Anesthetic Management of Congenital Central Hypoventilation Syndrome Patients

1Zhu J, 1Karnwal A, 2Chang G, 1Shin C, 1Keens T, 1Perez I
1Children's Hospital Los Angeles, Los Angeles, CA, USA; 2University of Southern California, Los Angeles, CA, USA

Introduction: Congenital Central Hypoventilation Syndrome (CCHS) is a rare neuropathological condition characterized by failure of the autonomic control of breathing during sleep. This has profound concerns for the anesthesiologist in the perioperative period due to absent ventilatory response to hypoxemia and hypercarbia [1]. As a referral center for CCHS, this study was done with an aim to evaluate our anesthetic practice and perioperative outcome among these patients at Children’s Hospital Los Angeles.

Methods: This IRB approved retrospective study included all CCHS patients who underwent procedures under general anesthesia (GA) from 2000-2016. We reviewed charts for demographics, PHOX2B genotype, ventilatory support, comorbidities, anesthetic and perioperative course. Endpoints were time to extubation or return to home ventilator settings, length of ICU stay and hospital stay.

Results: Nineteen patients with a mean age of 6.9 years (42% males) underwent a total of 74 procedures in the study period (62% ENT, 10% dental, 10% GI, and 18% others). PHOX2B mutation was seen in 18 patients. Common comorbidities were Hirschsprung’s disease (32%), GERD (26%), G-tube dependence (21%) and cardiac pacemaker dependence (16%). At baseline, 14 patients were ventilator dependent during sleep: 7 used PPV via tracheostomy and 7 had diaphragmatic pacers. Airway management included LMA in 1 and ETT intubation in 21 cases. The mean times to extubation and discharge from hospital were 1.52 and 13.3 days, respectively. Interestingly, 22 cases received Midazolam as premedication with 2 requiring airway assistance in the preoperative area. Long-acting neuromuscular blockers (NMBs) were used in 24 cases of which only 17 were reversed. Intraoperative opiates were given in 32 cases, IV morphine (2) and IV fentanyl (29) and epidural morphine (1). There were 2 intra-operative and 18 post-operative adverse events (Table 1).

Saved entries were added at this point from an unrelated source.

(** C12. With the tables of [seginit], [tvinit], [idtinit] and [switchuvm], an interrupt, an
    exception or [int $T_SYSCALL] in a user program runs its vector of vectors.pl and
    [alltraps], and these call [trap] on the process's kernel stack with a pointer to a trap
    frame that holds every register of the program, the trap number and the error code,
    writing nothing else.  When [trap] returns, the program goes on from what the frame then
    holds; with the frame as it was, exactly where it was interrupted. *)
Theorem user_trap_roundtrip s n err soft :
  segs_ok (m_g s) → cpl s = 3 → 0 ≤ n < 256 → (soft = true → n = T_SYSCALL) →
  ∃ s1, enter (way soft (cpl s) n) soft n err s = Some s1 ∧ m_eip s1 = vectors n ∧
    let s2 := run (vector n ++ alltraps) s1 in
    at_trap kesp (frame_of kesp n err s) (m_mem s) (kesp - 76) s2 ∧
    (∀ s3, getr ESP s3 = getr ESP s2 → cpl s3 = 0 → let t := read_tf (m_mem s3) (kesp - 76) in
      (tf_cs t mod 4 = 3 → run alltraps_return s3 = resume t (m_mem s3)) ∧
      (t = frame_of kesp n err s → run alltraps_return s3 = set_mem (m_mem s3) s)).
Proof.
  intros Hg Hc Hn Hs. destruct (user_trap s n err soft Hg Hc Hn Hs) as (s1 & E1 & Ev & Ht & Hr). exists s1. split; [done|]. split; [done|]. split; [done|].
  intros s3 He Hc3 t. split; [by apply Hr|]. intros E. rw (Hr s3 He Hc3) -/t E ?resume_frame //. by destruct s as [ [] [] ? ? ?].
Qed.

Discussion: Literature on optimal anesthetic care is lacking, existing mostly as case reports. As a referral center for CCHS, we present our anesthetic experience in these children. Anesthetic management is challenging with goals including avoidance of hypoxia, hypercarbia, acidosis, hypo or hypervolemia, and hypothermia while providing adequate anesthesia and pain control. Long acting opioids have profound respiratory depression and should be avoided. Regional techniques are excellent for post-op pain control. However, it is often difficult to use this as the primary anesthetic in pediatric population. Long acting NMBs should be appropriately reversed. [1-2] Premedication with benzodiazepines should be avoided due to the increased risk for apnea in an inappropriate setting; parental presence on induction should be considered. In conclusion, it is imperative for the anesthesiologist to have a good understanding of the condition and its associated comorbidities as well as secondary complications to achieve the best outcome.